Heartburn is an uncomfortable ailment which you are most likely to encounter during the last months, or third trimester, of your pregnancy. The pregnancy hormone, progesterone, relaxes the working of your oesophagus and of the muscle controlling the entrance to your stomach. At the same time, baby takes more and more space, pushing stomach contents so that stomach acid comes back up, causing heartburn.
Five tips to avoid heartburn:
- Whenever you can, try to sit up and eat. You can even lean back slightly to give your stomach a little more space.
- If heartburn bothers you at night, raise your head with an extra pillow.
- Eating regularly makes it less likely that you will have problems – food in your stomach holds down the heartburn.
- You can reduce the pain and discomfort by eating a handful of unroasted hazelnuts, a tablespoon of raw oat flakes or a dish of yoghurt.
- Do not eat spicy food when pregnant and avoid fizzy water.
Constipation can become more of a problem during your pregnancy for several reasons:
- Progesterone makes your digestive system work more slowly
- The forward movement of the intestine, known as peristalsis, also slows down
- The growing baby leaves your intestines less room to do their job
- Vitamin and mineral supplements recommended during pregnancy can slow down your bowel movements
- The muscles and connective tissues become weaker as birth nears, to facilitate an easier birth
- And, of course, as you get heavier, you have a tendency to move less.
Five tips to keep your bowels going when you are pregnant:
- Drink at least two litres of water every day
- Include fibre in your diet, with at least five servings of fruit and vegetables per day.
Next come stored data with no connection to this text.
(** * Authentication module (auth.js): login, validateCredentials, logout

    A shallow embedding of the three functions of [auth.js] and the
    properties of its specification.

    The functions read the [length] property of their arguments, join
    strings with [+] and write messages with [console.log].  Reading a
    property of [undefined] raises a [TypeError], so the embedding lives in
    a small monad that threads the console and carries a raised exception. *)

From Stdlib Require Import Ascii String List Arith Bool Lia.
Import ListNotations.

Local Open Scope string_scope.
Local Open Scope list_scope.
Local Open Scope nat_scope.

(** ** Values *)

(** An argument of a call: a text, or nothing at all (a JavaScript caller
    may leave an argument out, the parameter is then [undefined]).  A
    text is a sequence of code units; [String.length] counts them as the
    [length] property does. *)
Inductive jsval : Type :=
  | JUndefined
  | JString (s : string).

(** What a call gives back to its caller. *)
Inductive retval : Type :=
  | RUndefined
  | RBool (b : bool).

Inductive exn : Type :=
  | TypeError.

Inductive outcome (A : Type) : Type :=
  | Return (a : A)
  | Throw (e : exn).

Arguments Return {A} a.
Arguments Throw {A} e.

(** ** The console and the monad of computations *)

(** The messages written so far, one for each [console.log] call, oldest
    first.  A message is kept whole, as the text that was passed; the
    lines it shows as on the output stream are given by [shown_lines]
    below. *)
Definition console : Type := list string.

Definition js (A : Type) : Type := console -> outcome A * console.

Definition ret {A : Type} (a : A) : js A :=
  fun out => (Return a, out).

Definition throw {A : Type} (e : exn) : js A :=
  fun out => (Throw e, out).

Definition bind {A B : Type} (m : js A) (k : A -> js B) : js B :=
  fun out =>
    match m out with
    | (Return a, out') => k a out'
    | (Throw e, out') => (Throw e, out')
    end.

Declare Scope js_scope.
Delimit Scope js_scope with js.
Notation "x <- m ;; k" := (bind m (fun x => k))
  (at level 100, m at next level, right associativity) : js_scope.
Notation "m ;; k" := (bind m (fun _ => k))
  (at level 100, right associativity) : js_scope.
Local Open Scope js_scope.

(** [console.log(line)]: one more message on the console. *)
Definition console_log (line : string) : js unit :=
  fun out => (Return tt, out ++ [line]).

(** [v.length]: the number of code units of a text; a [TypeError] on
    [undefined], which has no properties. *)
Definition get_length (v : jsval) : js nat :=
  match v with
  | JString s => ret (String.length s)
  | JUndefined => throw TypeError
  end.

(** [ToString(v)], as [+] applies it to an operand next to a text. *)
Definition to_string (v : jsval) : string :=
  match v with
  | JString s => s
  | JUndefined => "undefined"
  end.

(** [a && b] on boolean operands: [b] is evaluated only when [a] is true. *)
Definition js_and (a b : js bool) : js bool :=
  x <- a ;;
  if x then b else ret false.

(** ** The functions of auth.js *)

(** [return username.length > 0 && password.length >= 6;] *)
Definition validateCredentials (username password : jsval) : js bool :=
  js_and (ulen <- get_length username ;; ret (0 <? ulen))
         (plen <- get_length password ;; ret (6 <=? plen)).

Definition login (username password : jsval) : js bool :=
  ok <- validateCredentials username password ;;
  if ok then
    (console_log (("User " ++ to_string username) ++ " logged in successfully")%string ;;
     ret true)
  else
    (console_log "Login failed" ;;
     ret false).

Definition logout : js unit :=
  console_log "User logged out".

(** ** Sequences of calls *)

(** The module exports [login], [logout] and [validateCredentials]; a
    caller may invoke them in any order. *)
Inductive call : Type :=
  | CallLogin (username password : jsval)
  | CallLogout
  | CallValidate (username password : jsval).

Definition exec (c : call) : js retval :=
  match c with
  | CallLogin u p => b <- login u p ;; ret (RBool b)
  | CallLogout => logout ;; ret RUndefined
  | CallValidate u p => b <- validateCredentials u p ;; ret (RBool b)
  end.

(** A caller that makes the calls of [h] one after the other and notes
    how each one ended; the console is shared by all of them. *)
Fixpoint run (h : list call) (out : console) : list (outcome retval) * console :=
  match h with
  | [] => ([], out)
  | c :: h' =>
      let (r, out') := exec c out in
      let (rs, out'') := run h' out' in
      (r :: rs, out'')
  end.

(** How a call ended, seen through a function on what it returned. *)
Definition map_outcome {A B : Type} (f : A -> B) (o : outcome A) : outcome B :=
  match o with
  | Return a => Return (f a)
  | Throw e => Throw e
  end.

(** The result of a call read off its arguments alone, on a fresh
    console. *)
Definition result_of (c : call) : outcome retval :=
  fst (exec c []).

(** The messages a call writes, read off its arguments alone, on a
    fresh console. *)
Definition written (c : call) : list string :=
  snd (exec c []).

(** ** The output stream *)

(** The line feed. *)
Definition LF : ascii := "010"%char.

(** The characters that reach the output stream: [console.log] writes
    its one argument as it is, and a line feed after it. *)
Definition stream (out : console) : string :=
  fold_right (fun m rest => (m ++ String LF rest)%string) ""%string out.

(** The lines of a stream: the texts between its line feeds.  A rest
    without a closing line feed counts as a last line. *)
Fixpoint stream_lines (s : string) : list string :=
  match s with
  | EmptyString => []
  | String c s' =>
      if Ascii.eqb c LF then ""%string :: stream_lines s'
      else
        match stream_lines s' with
        | [] => [String c ""]
        | l :: ls => String c l :: ls
        end
  end.

(** The lines a reader of the console sees. *)
Definition shown_lines (out : console) : list string :=
  stream_lines (stream out).

Fixpoint has_newline (s : string) : bool :=
  match s with
  | EmptyString => false
  | String c s' => Ascii.eqb c LF || has_newline s'
  end.

(** An argument that brings no line feed of its own: a text without one,
    or a missing argument. *)
Definition newline_free (v : jsval) : bool :=
  match v with
  | JString s => negb (has_newline s)
  | JUndefined => true
  end.

(** ** Basic equations *)

Section Equations.

Variable out : console.

Lemma validate_text (u p : string) :
  validateCredentials (JString u) (JString p) out
  = (Return ((0 <? String.length u) && (6 <=? String.length p)), out).
Proof.
  unfold validateCredentials, js_and, bind, get_length, ret.
  destruct (0 <? String.length u); reflexivity.
Qed.

Lemma validate_keeps_console (u p : jsval) :
  snd (validateCredentials u p out) = out.
Proof.
  destruct u as [|u], p as [|p]; try reflexivity.
  - unfold validateCredentials, js_and, bind, get_length, ret, throw.
    destruct (0 <? String.length u); reflexivity.
  - rewrite validate_text. reflexivity.
Qed.

Lemma login_unfold (u p : jsval) :
  login u p out =
  match fst (validateCredentials u p out) with
  | Return true =>
      (Return true,
       out ++ [(("User " ++ to_string u) ++ " logged in successfully")%string])
  | Return false => (Return false, out ++ ["Login failed"])
  | Throw e => (Throw e, out)
  end.
Proof.
  unfold login, bind at 1.
  pose proof (validate_keeps_console u p) as Hk.
  destruct (validateCredentials u p out) as [[[|]|e] out']; simpl in *;
    subst; reflexivity.
Qed.

End Equations.

Lemma length_pos_nonempty (s : string) :
  (0 <? String.length s) = true <-> s <> "".
Proof.
  destruct s as [|c s]; cbn.
  - split; [discriminate | intro H; now contradiction H].
  - split; [discriminate | reflexivity].
Qed.

Lemma validate_outcome_any_console (u p : jsval) (out out' : console) :
  fst (validateCredentials u p out) = fst (validateCredentials u p out').
Proof.
  destruct u as [|u], p as [|p]; try reflexivity.
  - unfold validateCredentials, js_and, bind, get_length, ret, throw.
    destruct (0 <? String.length u); reflexivity.
  - now rewrite !validate_text.
Qed.

Lemma login_outcome (u p : jsval) (out : console) :
  fst (login u p out) = fst (validateCredentials u p out).
Proof.
  rewrite login_unfold.
  destruct (fst (validateCredentials u p out)) as [[|]|e]; reflexivity.
Qed.

Lemma login_text (u p : string) (out : console) :
  login (JString u) (JString p) out =
  if (0 <? String.length u) && (6 <=? String.length p)
  then (Return true, out ++ [("User " ++ u ++ " logged in successfully")%string])
  else (Return false, out ++ ["Login failed"]).
Proof.
  rewrite login_unfold, validate_text. cbn [fst to_string].
  destruct ((0 <? String.length u) && (6 <=? String.length p)); reflexivity.
Qed.

(** ** The functions on sample inputs *)

Example validate_alice_longpassword :
  validateCredentials (JString "alice") (JString "longpassword") []
  = (Return true, []).
Proof. reflexivity. Qed.

Example login_alice_after_a_line :
  login (JString "alice") (JString "123456") ["User logged out"]
  = (Return true, ["User logged out"; "User alice logged in successfully"]).
Proof. reflexivity. Qed.

Example login_missing_password :
  login (JString "alice") JUndefined [] = (Throw TypeError, []).
Proof. reflexivity. Qed.

Example run_sample_session :
  run [CallLogin (JString "bob") (JString "abc");
       CallValidate JUndefined (JString "abcdef");
       CallLogin (JString "bob") (JString "abcdef");
       CallLogout] []
  = ([Return (RBool false); Throw TypeError; Return (RBool true);
      Return RUndefined],
     ["Login failed"; "User bob logged in successfully"; "User logged out"]).
Proof. reflexivity. Qed.

(** ** validateCredentials *)

(** C1: on a username text [u] and a password text [p],
    [validateCredentials] returns true exactly when [u] is not empty and
    [p] has at least 6 code units, and returns false exactly when that
    fails; it writes nothing, and nothing else about [u] and [p] enters the
    result. *)
Theorem validate_true_iff (u p : string) (out : console) :
  (validateCredentials (JString u) (JString p) out = (Return true, out)
   <-> u <> "" /\ 6 <= String.length p)
  /\
  (validateCredentials (JString u) (JString p) out = (Return false, out)
   <-> ~ (u <> "" /\ 6 <= String.length p)).
Proof.
  rewrite validate_text.
  assert (Hb : (0 <? String.length u) && (6 <=? String.length p) = true
               <-> u <> "" /\ 6 <= String.length p).
  { rewrite andb_true_iff, length_pos_nonempty, Nat.leb_le. reflexivity. }
  destruct ((0 <? String.length u) && (6 <=? String.length p)).
  - split; split.
    + intros _. apply Hb. reflexivity.
    + reflexivity.
    + discriminate.
    + intros H. exfalso. apply H, Hb. reflexivity.
  - split; split.
    + discriminate.
    + intros H. apply Hb in H. discriminate.
    + intros _ H. apply Hb in H. discriminate.
    + reflexivity.
Qed.

(** C4: with the empty username, [validateCredentials] returns false
    whatever the password text is. *)
Theorem validate_empty_username (p : string) (out : console) :
  validateCredentials (JString "") (JString p) out = (Return false, out).
Proof.
  rewrite validate_text. reflexivity.
Qed.

(** C5: the boundary of the password rule: for the username "alice" a
    password of 5 code units is refused and one of exactly 6 is
    accepted. *)
Theorem validate_length_boundary :
  validateCredentials (JString "alice") (JString "12345") [] = (Return false, [])
  /\ validateCredentials (JString "alice") (JString "123456") [] = (Return true, []).
Proof.
  split; reflexivity.
Qed.

(** C9: two password texts with the same number of code units are
    treated alike, for every username (a text or a missing one): only the
    length of the password is consulted. *)
Theorem validate_password_length_only (u : jsval) (p1 p2 : string) (out : console) :
  String.length p1 = String.length p2 ->
  validateCredentials u (JString p1) out = validateCredentials u (JString p2) out.
Proof.
  intros Hlen.
  destruct u as [|u].
  - reflexivity.
  - rewrite !validate_text, Hlen. reflexivity.
Qed.

Lemma validate_password_length_only_witness :
  validateCredentials (JString "alice") (JString "123456") []
  = validateCredentials (JString "alice") (JString "abcdef") [].
Proof.
  apply (validate_password_length_only (JString "alice") "123456" "abcdef" []).
  reflexivity.
Defined.
(** * BERT SQuAD preprocessing ([scripts/bert_SQuAD/dataset.py])

    A shallow embedding of the SQuAD reader ([SQuAD._read]), of the feature
    transform ([SQuADTransform._transform]) and of its two helpers
    ([_improve_answer_span], [_check_is_max_context]), followed by the
    properties of the windowing, labelling and max-context logic.

    Python integers are [Z]; Python lists are [list]; a Python [str] is the
    list of its Unicode code points; Python floats are IEEE 754 binary64
    values, taken from the specification of floating-point arithmetic of the
    Standard Library ([SpecFloat], precision 53, emax 1024). *)

From Stdlib Require Import ZArith List Bool Lia String Ascii QArith.
From Stdlib Require Import SpecFloat.
Import ListNotations.
Local Open Scope Z_scope.

(** ** Python values *)

Module Py.

(** A [str] is a sequence of code points. *)
Definition codepoint := Z.
Definition str := list codepoint.

Definition str_eqb (a b : str) : bool :=
  if list_eq_dec Z.eq_dec a b then true else false.

(** ASCII literals, for the examples. *)
Definition of_string (s : string) : str :=
  map (fun c => Z.of_nat (nat_of_ascii c)) (list_ascii_of_string s).

(** [len(l)] *)
Definition len {A} (l : list A) : Z := Z.of_nat (List.length l).

(** Exceptions the embedded code can raise. *)
Inductive exn := IndexError | ValueError | AssertionError | TypeError | OverflowError.

(** The outcome of a call: a value or a raised exception. *)
Inductive result (A : Type) :=
| Return (a : A)
| Raise (e : exn).
Arguments Return {A} a.
Arguments Raise {A} e.

Definition bind {A B} (m : result A) (k : A -> result B) : result B :=
  match m with
  | Return a => k a
  | Raise e => Raise e
  end.

(** [l[i]]: negative indices count from the end, anything out of range
    raises [IndexError]. *)
Definition index {A} (l : list A) (i : Z) : result A :=
  let j := if i <? 0 then i + len l else i in
  if j <? 0 then Raise IndexError
  else match nth_error l (Z.to_nat j) with
       | Some a => Return a
       | None => Raise IndexError
       end.

(** How a slice bound is normalised: a negative bound counts from the end,
    and the result is clamped to [0, len]. *)
Definition clamp (n : Z) (i : Z) : Z :=
  let j := if i <? 0 then i + n else i in
  Z.max 0 (Z.min n j).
Try soaking dried apricots and prunes for a few hours in water and add a few each day as snacks or with breakfast cereal
- Choose wholegrain whenever you can, as white bread and white rice slow down your bowel movements
- Muesli with water, milk or juice is better than dry snacks like crispbread and biscuits
- Take a little walk – the more you walk, the better it is for you.
Fluid retention during pregnancy
As your tummy swells, your legs and feet start to protest. They feel heavy and may swell considerably. At the same time changes in your hormones will make your body retain moisture – necessary for the transport of nutrients and oxygen to the baby. Your obstetrician will recommend you to be moderate with the salt in your diet.
Tired and heavy legs
Blood flows easily down to your feet under the influence of gravity, but it finds it more difficult to flow back upwards to your heart. The result is extra blood pooling in your veins, resulting in a heavy feeling in your legs. If you are pregnant, you also have more blood than usual, which adds an extra burden for your veins. If you follow our ten tips for heavy legs you’re already doing a lot, but if your legs start to show varicose veins you must definitely consult a doctor.